AVAILABLE DATA:
(* ===== verification/TimerDeadlines.v ===== *)
(** The timer queue and its descriptor over time (suduo/net/TimerQueue.cpp, under
    EventLoop.cpp): calls of the loop's thread, and the expirations that the poller
    reports. A timer is never forgotten. The descriptor's clock and [Timestamp::now()]
    are taken to run alike. *)

From S2P Require Import Prelude.
From S2P Require Import Time.
From S2P Require Import OrderedMap.
From S2P Require Import Timers.

Module TimerRun.
Import TimerQueue.

Section run.
Context {B : Build} (clock : nat -> Timestamp.t) (script : Z -> t -> list call).

(** What the loop's thread does with the queue: calls from user code, the cancellations
    among the pending functors, and the read event of the timer descriptor. *)
Inductive op :=
  | Add (cb : Z) (when : Timestamp.t) (interval : Double.t)
  | Cancel (timer_id : Z)
  | PendingFunctors
  | ReadEvent.

(** The descriptor is readable from its deadline on. *)
Definition readable (s : t) : bool :=
  match deadline s with Some d => d <=? clock (ticks s) | None => false end.

Definition perform (o : op) (s : t) : res t :=
  match o with
  | Add cb when interval => '(_, s) ← add_timer clock cb when interval s; mret s
  | Cancel timer_id => mret (cancel timer_id s)
  | PendingFunctors => do_pending s
  | ReadEvent => handle_read clock script (S (length (_timers s))) s
  end.
Fixpoint run (ops : list op) (s : t) : res t :=
  match ops with
  | [] => mret s
  | o :: ops => s ← perform o s; run ops s
  end.
End run.
End TimerRun.

Module TimerRunSpec.
Import TimerQueue TimerSpec TimerRun.

Section run.
Context {B : Build} (clock : nat -> Timestamp.t) (script : Z -> t -> list call).
Context (Hclock : forall n, sane (clock n)).

(** Times are sane, ids do not run out; the read event comes when the descriptor is
    readable, and then repeating timers can be put back and the callbacks make only the
    calls that [handle_read] stands ([late]). *)
Definition possible (o : op) (s : t) : Prop :=
  match o with
  | Add _ when _ => sane when
  | Cancel _ | PendingFunctors => True
  | ReadEvent =>
      readable clock s = true /\ _created s <= uint64_max /\
      Forall (restartable (clock (ticks s))) (due (clock (ticks s)) s) /\
      forall tm s', tm ∈ due (clock (ticks s)) s ->
        Forall (late (StdMap.lower_bound (bound (clock (ticks s))) (_timers s))) (script (Timer._callback tm) s')
  end.
Fixpoint allowed (ops : list op) (s : t) : Prop :=
  match ops with
  | [] => True
  | o :: ops => possible o s /\ forall s', perform clock script o s = Ret s' -> allowed ops s'
  end.

(** Armed no later than [time], or than 0.1 ms after it was armed. *)
Definition armed_by (time : Timestamp.t) (s : t) : Prop :=
  exists n spec d, armed s = Some (n, spec) /\ deadline s = Some d /\ d <= Z.max time (n + 100000).

Record inv (s : t) : Prop := mk_inv {
  d_wf : wf s;
  d_sane : Forall (fun tm => sane (Timer.expertion_time tm)) (timers_of s);
  d_armed tm : tm ∈ timers_of s -> armed_by (Timer.expertion_time tm) s
}.

Lemma armed_by_le t1 t2 s s' : t1 <= t2 -> armed s' = armed s -> armed_by t1 s -> armed_by t2 s'.
Proof.
  intros Hle Ea (n & spec & d & E & Ed & Hd). exists n, spec, d. unfold deadline in *. rewrite Ea. split_and!; [done | done | lia].
Qed.

(** An arming for [time] is an arming by [time]. *)
Lemma armed_now time s n spec :
  sane time -> sane n -> armed s = Some (n, spec) -> how_much_time_from_now time n = Ret spec -> armed_by time s.
Proof.
  intros Ht Hn Ea E. destruct (how_much_spec time n Ht Hn) as (spec' & E' & _ & _ & Hd).
  assert (spec' = spec) as -> by congruence. cbv zeta in Hd.
  eexists n, spec, _. split_and!; [done | unfold deadline; by rewrite Ea |]. rewrite Hd. zcase; lia.
Qed.

(** The first of the map is the earliest of the timers. *)
Lemma first_timer s tm : wf s -> tm ∈ timers_of s -> exists tm0, tm0 ∈ timers_of s /\
  StdMap.begin_ (_timers s) = Some (key_of tm0) /\ Timer.expertion_time tm0 <= Timer.expertion_time tm.
Proof.
  intros Hw Hin. pose proof (wf_sorted _ _ Hw) as Hs. rewrite (wf_entries s Hw) in *.
  destruct (timers_of s) as [|tm0 tms]; [by apply elem_of_nil in Hin |]. exists tm0.
  split; [by left |]. split; [done |]. apply elem_of_cons in Hin as [->|Hin]; [lia |].
  apply sorted_cons in Hs as [_ Hlt]. specialize (Hlt (key_of tm)). 
  assert (key_lt (key_of tm0) (key_of tm)) as Hk.
  { apply Hlt. apply list_elem_of_fmap. exists (entry tm). split; [done |]. apply list_elem_of_fmap. by exists tm. }
  cbn in Hk. lia.
Qed.

Lemma add_ok cb when interval s : inv s -> sane when ->
  exists s', add_timer clock cb when interval s = Ret (_created s, s') /\ inv s' /\
    forall tm, tm ∈ timers_of s' <-> tm ∈ timers_of s \/ tm = Timer.make cb when interval (_created s).
Proof.
  intros [Hw Hsane Harmed] Hwhen.
  destruct (add_timer_arms_earliest clock Hclock cb when interval s Hw Hwhen) as (s' & E & Hw' & _ & Hin & _).
  destruct (add_timer_spec clock Hclock [] cb when interval s Hw) as (s1 & E1 & _ & _ & _ & _ & _ & _ & _ & _ & Hearly & Hlate & _);
    [by right | done | by intros ? []%elem_of_nil |].
  assert (s1 = s') as -> by congruence. set (tm0 := Timer.make cb when interval (_created s)) in *.
  exists s'. split; [done |]. split; [| done]. constructor; [done | |].
  - apply Forall_forall. intros tm [Htm | ->]%Hin; [by apply (proj1 (Forall_forall _ _) Hsane) | done].
  - destruct (earliest tm0 s) eqn:He.
    + destruct (Hearly eq_refl) as (spec & Ea & Es). pose proof (armed_now when s' _ spec Hwhen (Hclock _) Ea Es) as Hby.
      intros tm [Htm | ->]%Hin; [| done]. apply (armed_by_le when _ s'); [| done | done].
      destruct (first_timer s tm Hw Htm) as (tm1 & _ & Eb & Hle). unfold earliest in He. rewrite Eb in He.
      unfold Timestamp.lt in He. apply Z.ltb_lt in He. change (Timer.expertion_time tm0) with when in He. cbn in He. lia.
    + specialize (Hlate eq_refl).
      intros tm [Htm | ->]%Hin; [apply (armed_by_le (Timer.expertion_time tm) _ s); [lia | done | by apply Harmed] |].
      unfold earliest in He. destruct (StdMap.begin_ (_timers s)) as [k|] eqn:Eb; [| done].
      destruct (timers_of s) as [|tm1 tms] eqn:Et; [by rewrite (wf_entries s Hw), Et in Eb |].
      destruct (first_timer s tm1 Hw) as (tm2 & Htm2 & Eb2 & _); [rewrite Et; by left |].
      rewrite Eb in Eb2. injection Eb2 as ->. unfold Timestamp.lt in He. apply Z.ltb_ge in He.
      apply (armed_by_le (Timer.expertion_time tm2) _ s); [exact He | done | apply Harmed; by rewrite <- Et].
Qed.

(** A read event: every timer that is due fires. *)
Lemma read_event_ok s : inv s -> possible ReadEvent s ->
  exists s', perform clock script ReadEvent s = Ret s' /\ inv s' /\
    fired s' = fired s ++ map Timer.id (due (clock (ticks s)) s) /\
    forall tm, tm ∈ timers_of s -> clock (ticks s) < Timer.expertion_time tm -> tm ∈ timers_of s'.
Proof.
  intros [Hw Hsane _] (_ & Hids & Hrestart & Hlate).
  destruct (timers_read_ok clock script Hclock s Hw Hids Hsane Hrestart Hlate)
    as (s' & E & Hw' & Hf & Hkeep & _ & _ & _ & Harm & Hsane').
  exists s'. split_and!; [done | | done | done]. constructor; [done | by apply Forall_forall |].
  intros tm Hin. destruct (first_timer s' tm Hw' Hin) as (tm1 & Hin1 & Eb & Hle).
  destruct (Harm _ Eb) as (n & spec & Ea & Hn & Es).
  apply (armed_by_le (Timer.expertion_time tm1) _ s'); [done | done |].
  apply (armed_now _ s' n spec); [by apply Hsane' | done | done | done].
Qed.

Lemma timer_perform_ok o s : inv s -> possible o s -> exists s', perform clock script o s = Ret s' /\ inv s'.
Proof.
  intros Hi Hp. destruct o as [cb when interval|id| |]; cbn [perform].
  - destruct (add_ok cb when interval s Hi Hp) as (s' & -> & Hi' & _). by exists s'.
  - exists (cancel id s). split; [done |]. destruct Hi as [Hw Hs Ha]. constructor; [by apply (wfx_ext [] s) | done | done].
  - destruct Hi as [Hw Hs Ha]. unfold do_pending. set (s0 := mk _ _ _ _ _ [] _ _ _).
    destruct (run_queued_spec (queued s) s0) as (s' & -> & Hw' & Hin & _ & _ & Ea); [by apply (wfx_ext [] s) |].
    exists s'. split; [done |]. constructor; [done | |].
    + apply Forall_forall. intros tm [Htm _]%Hin. by apply (proj1 (Forall_forall _ _) Hs).
    + intros tm [Htm _]%Hin. apply (armed_by_le (Timer.expertion_time tm) _ s); [lia | done | by apply Ha].
  - destruct (read_event_ok s Hi Hp) as (s' & E & Hi' & _). by exists s'.
Qed.

Lemma timer_run_ok ops s : inv s -> allowed ops s -> exists s', run clock script ops s = Ret s' /\ inv s'.
Proof.
  revert s. induction ops as [|o ops IH]; intros s Hi Ha; [by exists s |]. destruct Ha as [Hp Ha].
  destruct (timer_perform_ok o s Hi Hp) as (s1 & E1 & Hi1). cbn [run]. rewrite E1. by apply (IH s1 Hi1), Ha.
Qed.

Lemma empty_inv : inv make.
Proof. constructor; [apply empty_queue_wf | done | by intros tm []%elem_of_nil]. Qed.
End run.
End TimerRunSpec.

(** ** The property *)

Module TimerRunProps.
Import TimerQueue TimerSpec TimerRun TimerRunSpec.

(** C5: no timer is forgotten, as long as the callbacks that [handle_read] runs cancel
    what they like but add timers only in a release build and only behind the first
    timer that is not due (one added before it can be lost: [earlier_timer_lost]; in a
    debug build one added fails an assert: [second_callback_adds_timer]), all times are
    in the range where differences do not overflow ([sane], the first 146 years), and
    fewer than 2^64 timers are created. Then, whatever the loop's thread does with the queue
    (timers added and cancelled, expirations handled), every call returns, and the
    descriptor is always armed for every pending timer: it becomes readable no later
    than the timer is due, or 0.1 ms after it was last armed; and the read event that
    comes then fires every timer that is due, in order, and leaves those that are
    not. *)
Theorem timers_fire_in_time {B : Build} clock script ops
    (Hclock : forall n, sane (clock n)) (Hallowed : allowed clock script ops make) :
  exists s, run clock script ops make = Ret s /\
    (forall tm, tm ∈ timers_of s -> exists n spec d, armed s = Some (n, spec) /\ deadline s = Some d /\
       d <= Z.max (Timer.expertion_time tm) (n + 100000)) /\
    (possible clock script ReadEvent s ->
     exists s', perform clock script ReadEvent s = Ret s' /\
       fired s' = fired s ++ map Timer.id (due (clock (ticks s)) s) /\
       forall tm, tm ∈ timers_of s -> clock (ticks s) < Timer.expertion_time tm -> tm ∈ timers_of s').
Proof.
  destruct (timer_run_ok clock script Hclock ops make empty_inv Hallowed) as (s & E & Hi). exists s.
  split_and!; [done | apply Hi |]. intros Hp.
  destruct (read_event_ok clock script Hclock s Hi Hp) as (s' & Es & _ & Hf & Hk). by exists s'.
Qed.

(** *** Witness: two timers; the callback of the first cancels the second. *)
Definition clock (n : nat) : Timestamp.t := 1000000000 + Z.min (Z.of_nat n) 1000 * 200000.
Lemma run_clock_sane n : sane (clock n).
Proof. unfold sane, clock. lia. Qed.
Definition two : list op :=
  [Add 7 1000150000 TimerExample.zero; Add 8 5000000000 TimerExample.zero; Cancel 9; PendingFunctors].
Definition both_pending : t :=
  match @run TimerExample.debug clock TimerExample.cancels two make with Ret s => s | Stop _ => make end.

Lemma timers_fire_in_time_witness :
  map Timer.id (timers_of both_pending) = [1; 2] /\
  deadline both_pending = Some 1000150000 /\
  exists s', @perform TimerExample.debug clock TimerExample.cancels ReadEvent both_pending = Ret s' /\
    fired s' = [1].
Proof.
  split; [by vm_compute |]. split; [by vm_compute |].
  destruct (@timers_fire_in_time TimerExample.debug clock TimerExample.cancels two run_clock_sane) as (s & E & _ & Hread).
  - cbn [allowed two possible].
    repeat (split; [by vm_compute | let s := fresh "s" in let E := fresh "E" in intros s E; vm_compute in E; injection E as <-]).
    done.
  - assert (s = both_pending) as -> by (unfold both_pending; by rewrite E).
    assert (due (clock (ticks both_pending)) both_pending = [Timer.make 7 1000150000 TimerExample.zero 1]) as Edue by by vm_compute.
    destruct Hread as (s' & Es & Hf & _).
    + unfold possible. rewrite Edue. split_and!; [by vm_compute | by vm_compute | |].
      * apply Forall_singleton. by intros Hr.
      * intros tm s' ->%list_elem_of_singleton. by apply Forall_singleton.
    + exists s'. split; [exact Es |]. rewrite Hf, Edue. by vm_compute.
Defined.
End TimerRunProps.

WHAT THE TASK REQUIRES: Only the lines from the beginning of the material above through the line with "interval s; mret s" are wanted; extract them exactly.

WRITTEN SOLUTION:
(* ===== verification/TimerDeadlines.v ===== *)
(** The timer queue and its descriptor over time (suduo/net/TimerQueue.cpp, under
    EventLoop.cpp): calls of the loop's thread, and the expirations that the poller
    reports. A timer is never forgotten. The descriptor's clock and [Timestamp::now()]
    are taken to run alike. *)

From S2P Require Import Prelude.
From S2P Require Import Time.
From S2P Require Import OrderedMap.
From S2P Require Import Timers.

Module TimerRun.
Import TimerQueue.

Section run.
Context {B : Build} (clock : nat -> Timestamp.t) (script : Z -> t -> list call).

(** What the loop's thread does with the queue: calls from user code, the cancellations
    among the pending functors, and the read event of the timer descriptor. *)
Inductive op :=
  | Add (cb : Z) (when : Timestamp.t) (interval : Double.t)
  | Cancel (timer_id : Z)
  | PendingFunctors
  | ReadEvent.

(** The descriptor is readable from its deadline on. *)
Definition readable (s : t) : bool :=
  match deadline s with Some d => d <=? clock (ticks s) | None => false end.

Definition perform (o : op) (s : t) : res t :=
  match o with
  | Add cb when interval => '(_, s) ← add_timer clock cb when interval s; mret s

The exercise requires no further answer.